I am using DocusSign connect webhook service and want to use HMAC Security to validate the request. To do this I have followed the instructions mentioned in https://developers.docusign.com/esign-rest-api/guides/connect-hmac that is:
- On our account on DocuSign, I have set for Connect the Include HMAC Signature and created a Connect Authentication Key.
- Received the Connect message from Docusign connect containing the header with the data hashed with the application’s defined HMAC keys.

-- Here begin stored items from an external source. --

(** * StorageReplicatedMergeTree: replication control plane

    A shallow embedding of [dbms/src/Storages/StorageReplicatedMergeTree.cpp]
    and the properties of its log-entry codec, bootstrap checks, log fan-in,
    executor and merge predicate. *)

From Stdlib Require Import ZArith Ascii String List Lia.
From stdpp Require Import base decidable option list strings gmap sets pretty sorting.

Set Warnings "-clear-no-such-hyp".

Local Open Scope string_scope.
Local Open Scope Z_scope.


(** ** Exceptions and results *)

Module Exn.

(** The error codes the file throws, the codes of the IO helpers it calls, and
    the coordinator's return codes carried by [zkutil::KeeperException]. *)
Inductive ErrorCode :=
  | CANNOT_PARSE_INPUT_ASSERTION_FAILED
  | ATTEMPT_TO_READ_AFTER_EOF
  | CANNOT_PARSE_QUOTED_STRING
  | UNKNOWN_IDENTIFIER
  | NOT_FOUND_EXPECTED_DATA_PART
  | TOO_MANY_UNEXPECTED_DATA_PARTS
  | ADDING_REPLICA_TO_NON_EMPTY_TABLE
  | REPLICA_IS_ALREADY_ACTIVE
  | NO_REPLICA_HAS_PART
  | UNEXPECTED_LOG_ENTRY_TYPE
  | EXTERNAL_FAILURE.

Inductive KeeperCode := ZNoNode | ZNodeExists | ZNotEmpty | ZBadArguments.

Inductive t :=
  | Exception (code : ErrorCode)
  | KeeperException (code : KeeperCode).

#[global] Instance ErrorCode_eq_dec : EqDecision ErrorCode.
Proof. solve_decision. Defined.
#[global] Instance KeeperCode_eq_dec : EqDecision KeeperCode.
Proof. solve_decision. Defined.
#[global] Instance t_eq_dec : EqDecision t.
Proof. solve_decision. Defined.

End Exn.

(** A call either returns a value or throws.  [OutOfFuel] is not a behaviour
    of the program: it is the answer of a loop of the model that was given too
    little fuel, and no handler catches it. *)
Inductive Result (A : Type) :=
  | Ok (a : A)
  | Throw (e : Exn.t)
  | OutOfFuel.
Arguments Ok {A} a.
Arguments Throw {A} e.
Arguments OutOfFuel {A}.

Definition rbind {A B} (r : Result A) (k : A → Result B) : Result B :=
  match r with
  | Ok a => k a
  | Throw e => Throw e
  | OutOfFuel => OutOfFuel
  end.

#[global] Instance Result_ret : MRet Result := @Ok.
#[global] Instance Result_bind : MBind Result := λ A B k r, rbind r k.

(** ** Text buffers *)

Module IO.

Definition LF : string := String (ascii_of_nat 10) "".
#[global] Arguments LF : simpl never.

(** Modelled from the spec: [assertString] of DB/IO/ReadHelpers is not part of
    the source file.  The spec uses it for "require byte-equivalence": the
    buffer must continue with exactly the bytes of [s], which are consumed;
    anything else is an assertion failure.  A read buffer is the string that
    remains to be read. *)
Fixpoint assertString (s buf : string) : Result string :=
  match s with
  | "" => Ok buf
  | String c s' =>
      match buf with
      | String d buf' =>
          if decide (c = d) then assertString s' buf'
          else Throw (Exn.Exception Exn.CANNOT_PARSE_INPUT_ASSERTION_FAILED)
      | "" => Throw (Exn.Exception Exn.CANNOT_PARSE_INPUT_ASSERTION_FAILED)
      end
  end.

(** Modelled from the spec: [assertEOF] is not part of the source file; the
    buffer has to be exhausted. *)
Definition assertEOF (buf : string) : Result unit :=
  match buf with
  | "" => Ok ()
  | _ => Throw (Exn.Exception Exn.ATTEMPT_TO_READ_AFTER_EOF)
  end.

Definition is_field_end (c : ascii) : bool :=
  bool_decide (c = ascii_of_nat 10) || bool_decide (c = ascii_of_nat 9).

(** Modelled from the spec: [readString] is not part of the source file.  The
    log entry text is a sequence of lines, one field per line; a field is read
    up to, and not including, the end of its line (a tab ends a field as well
    in the engine's text format) or the end of the buffer.  It never throws. *)
Fixpoint readString (buf : string) : string * string :=
  match buf with
  | "" => ("", "")
  | String c buf' =>
      if is_field_end c then ("", buf)
      else let '(s, rest) := readString buf' in (String c s, rest)
  end.

(** A string a field can carry: no line end and no tab. *)
Fixpoint plain (s : string) : bool :=
  match s with
  | "" => true
  | String c s' => negb (is_field_end c) && plain s'
  end.

(** Modelled from the spec: [toString] of an integer (and [operator<<] on the
    string stream) gives its decimal text. *)
Definition toString (x : Z) : string := pretty x.

(** Unsigned 64-bit arithmetic wraps around. *)
Definition wrap64 (x : Z) : Z := x mod 2 ^ 64.

(** The loop [while (s.size() < 10) s = '0' + s;] that pads an index to ten
    digits; it turns at most ten times. *)
Fixpoint zero_pad (fuel : nat) (s : string) : string :=
  match fuel with
  | O => s
  | S fuel' =>
      if decide (String.length s < 10)%nat then zero_pad fuel' ("0" +:+ s) else s
  end.

Definition pad10 (s : string) : string := zero_pad 10 s.

(** Modelled from the spec: [parse<UInt64>] and [readText(int)] of the IO
    helpers are not part of the source file.  The spec gives the texts they
    read as "decimal integer": the leading decimal digits are read, with the
    wrap-around of the 64-bit accumulator; an empty buffer is an error. *)
Fixpoint readUIntText_go (acc : Z) (buf : string) : Z * string :=
  match buf with
  | "" => (acc, "")
  | String c buf' =>
      match Ascii.is_nat c with
      | Some d => readUIntText_go (wrap64 (acc * 10 + Z.of_nat d)) buf'
      | None => (acc, buf)
      end
  end.

Definition readUIntText (buf : string) : Result (Z * string) :=
  match buf with
  | "" => Throw (Exn.Exception Exn.ATTEMPT_TO_READ_AFTER_EOF)
  | _ => Ok (readUIntText_go 0 buf)
  end.

Definition parse_UInt64 (s : string) : Result Z :=
  '(x, _) ← readUIntText s; Ok x.

(** [s.substr(n)]. *)
Fixpoint substr_from (n : nat) (s : string) : string :=
  match n, s with
  | O, _ => s
  | S n', String _ s' => substr_from n' s'
  | S _, "" => ""
  end.

Fixpoint has_slash (p : string) : bool :=
  match p with
  | "" => false
  | String c p' => bool_decide (c = "/"%char) || has_slash p'
  end.

(** The path of the parent node: everything before the last slash (the root
    is the empty path). *)
Fixpoint dirname (p : string) : string :=
  match p with
  | "" => ""
  | String c p' => if has_slash p' then String c (dirname p') else ""
  end.

(** [path.substr(path.find_last_of('/') + 1)]: the name after the last slash. *)
Fixpoint basename (p : string) : string :=
  match p with
  | "" => ""
  | String c p' =>
      if has_slash p' then basename p'
      else if bool_decide (c = "/"%char) then p' else p
  end.

End IO.

(** ** Log entries *)

Module LogEntry.

Inductive Type_ := GET_PART | MERGE_PARTS.

#[global] Instance Type_eq_dec : EqDecision Type_.
Proof. solve_decision. Defined.

Record t := mk {
  znode_name : string;
  type : Type_;
  source_replica : string;
  new_part_name : string;
  parts_to_merge : list string;
}.

#[global] Instance t_eq_dec : EqDecision t.
Proof. solve_decision. Defined.

Import IO.

(** [LogEntry::writeText]: the text appended to the write buffer. *)
Definition writeText (e : t) : string :=
  "format version: 1" +:+ LF +:+
  "source replica: " +:+ source_replica e +:+ LF +:+
  match type e with
  | GET_PART => "get" +:+ LF +:+ new_part_name e
  | MERGE_PARTS =>
      "merge" +:+ LF +:+
      foldr (λ s acc, s +:+ LF +:+ acc) "" (parts_to_merge e) +:+
      "into" +:+ LF +:+ new_part_name e
  end +:+ LF.

(** The [while (true)] loop of the merge branch of [readText].  Every turn that
    does not throw consumes the line end it asserts, so fuel larger than the
    length of the buffer is never used up. *)
Fixpoint readText_merge_loop (fuel : nat) (parts : list string) (buf : string)
  : Result (list string * string) :=
  match fuel with
  | O => OutOfFuel
  | S fuel' =>
      let '(s, buf) := readString buf in
      buf ← assertString LF buf;
      if decide (s = "into") then Ok (parts, buf)
      else readText_merge_loop fuel' (parts ++ [s]) buf
  end.

(** [LogEntry::readText], reading into the entry [e]: the method assigns the
    fields it parses and leaves the others as they are.  It returns the entry
    and the rest of the buffer. *)
Definition readText (e : t) (buf : string) : Result (t * string) :=
  buf ← assertString ("format version: 1" +:+ LF) buf;
  buf ← assertString "source replica: " buf;
  let '(src, buf) := readString buf in
  let e := mk (znode_name e) (type e) src (new_part_name e) (parts_to_merge e) in
  buf ← assertString LF buf;
  let '(type_str, buf) := readString buf in
  buf ← assertString LF buf;
  '(e, buf) ←
    (if decide (type_str = "get") then
       let '(name, buf) := readString buf in
       Ok (mk (znode_name e) GET_PART (source_replica e) name (parts_to_merge e), buf)
     else if decide (type_str = "merge") then
       '(parts, buf) ← readText_merge_loop (S (String.length buf)) (parts_to_merge e) buf;
       let '(name, buf) := readString buf in
       Ok (mk (znode_name e) MERGE_PARTS (source_replica e) name parts, buf)
     else Ok (e, buf));
  buf ← assertString LF buf;
  Ok (e, buf).
(** * pykube.objects: the resource object abstraction

    A shallow embedding of [src/pykube/objects.py].  Documents are JSON
    trees held in the cells of a store, so that [self.obj] and
    [self._original_obj] are references and a dict shared with the caller
    is shared here too.  Python exceptions are an explicit outcome.  The
    instance, the store, the transport collaborator and the record of what
    was sent are threaded through a small state-and-exception monad. *)

From Stdlib Require Import ZArith String Ascii List Bool Lia.
From stdpp Require Import base option list strings gmap pretty.

Set Warnings "-register-all".
Local Open Scope Z_scope.

(** ** JSON documents and the Python primitives used on them *)

Module Json.

(** The value of [json.loads]: a dict keeps its insertion order, so it is
    an association list with first-match lookup.  Numbers are the integers
    the scalar control fields hold. *)
Inductive json : Type :=
| JNull
| JBool (b : bool)
| JNum (z : Z)
| JStr (s : string)
| JList (l : list json)
| JDict (d : list (string * json)).

(** Python exceptions raised by the module and by the primitives it uses. *)
Inductive exn : Type :=
| KeyError (key : string)
| TypeError
| AttributeError (attr : string)
| ValueError
| HTTPError (status : Z)
| ObjectDoesNotExist (msg : string).

(** What running a piece of code yields: a value, a raised exception, or
    [OutOfFuel] when a [while True] loop was cut off by the fuel bound. *)
Inductive outcome (A : Type) : Type :=
| Ok (a : A)
| Raise (e : exn)
| OutOfFuel.
Arguments Ok {A} a.
Arguments Raise {A} e.
Arguments OutOfFuel {A}.

Fixpoint assoc (k : string) (d : list (string * json)) : option json :=
  match d with
  | [] => None
  | (k', v) :: d' => if String.eqb k k' then Some v else assoc k d'
  end.

(** [d[k] = v] on a dict: overwrite in place, or append a new entry. *)
Fixpoint assoc_set (k : string) (v : json) (d : list (string * json))
  : list (string * json) :=
  match d with
  | [] => [(k, v)]
  | (k', v') :: d' =>
      if String.eqb k k' then (k, v) :: d' else (k', v') :: assoc_set k v d'
  end.

(** [x[k]] with a string key: [KeyError] on a dict without the key,
    [TypeError] on anything that is not a dict. *)
Definition getitem (x : json) (k : string) : outcome json :=
  match x with
  | JDict d => match assoc k d with Some v => Ok v | None => Raise (KeyError k) end
  | _ => Raise TypeError
  end.

(** [x.get(k)] : [None] for a missing key, [AttributeError] off a dict. *)
Definition get (x : json) (k : string) : outcome json :=
  match x with
  | JDict d => Ok (default JNull (assoc k d))
  | _ => Raise (AttributeError "get")
  end.

(** [x.get(k, dflt)]. *)
Definition get_default (x : json) (k : string) (dflt : json) : outcome json :=
  match x with
  | JDict d => Ok (default dflt (assoc k d))
  | _ => Raise (AttributeError "get")
  end.

(** [x[k] = v]. *)
Definition setitem (x : json) (k : string) (v : json) : outcome json :=
  match x with
  | JDict d => Ok (JDict (assoc_set k v d))
  | _ => Raise TypeError
  end.

(** [x[k1][k2] = v]: the inner dict is fetched, updated, and (dicts being
    shared by reference) the update is visible through [x]. *)
Definition setitem2 (x : json) (k1 k2 : string) (v : json) : outcome json :=
  match getitem x k1 with
  | Ok inner =>
      match setitem inner k2 v with
      | Ok inner' =>
          match x with
          | JDict d => Ok (JDict (assoc_set k1 inner' d))
          | _ => Raise TypeError
          end
      | Raise e => Raise e
      | OutOfFuel => OutOfFuel
      end
  | Raise e => Raise e
  | OutOfFuel => OutOfFuel
  end.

- But facing the issue in 3rd step i.e. validating the HMAC signature using below code -
// x-docusign-signature headers
String headerSign = request.getHeader("X-DocuSign-Signature-1");
String secret = "....";
-------
public static boolean HashIsValid(String secret, String payload,
String headerSign)
throws InvalidKeyException, NoSuchAlgorithmException,
UnsupportedEncodingException {
String computedHash = ComputeHash(secret, payload);
boolean isEqual =
MessageDigest.isEqual(computedHash.getBytes("UTF-8"),
headerSign.getBytes("UTF-8"));
return isEqual;
}
------
public static String ComputeHash(String secret, String payload)
throws InvalidKeyException, NoSuchAlgorithmException {
String digest = "HmacSHA256";
Mac mac = Mac.getInstance(digest);
mac.init(new SecretKeySpec(secret.getBytes(), digest));
String base64Hash = new String(
Base64.getEncoder().encode(mac.doFinal(payload.getBytes())));
return base64Hash;
}
But it always returns false.
Anyone who has any idea why my hash code is different from the one received from DocuSign?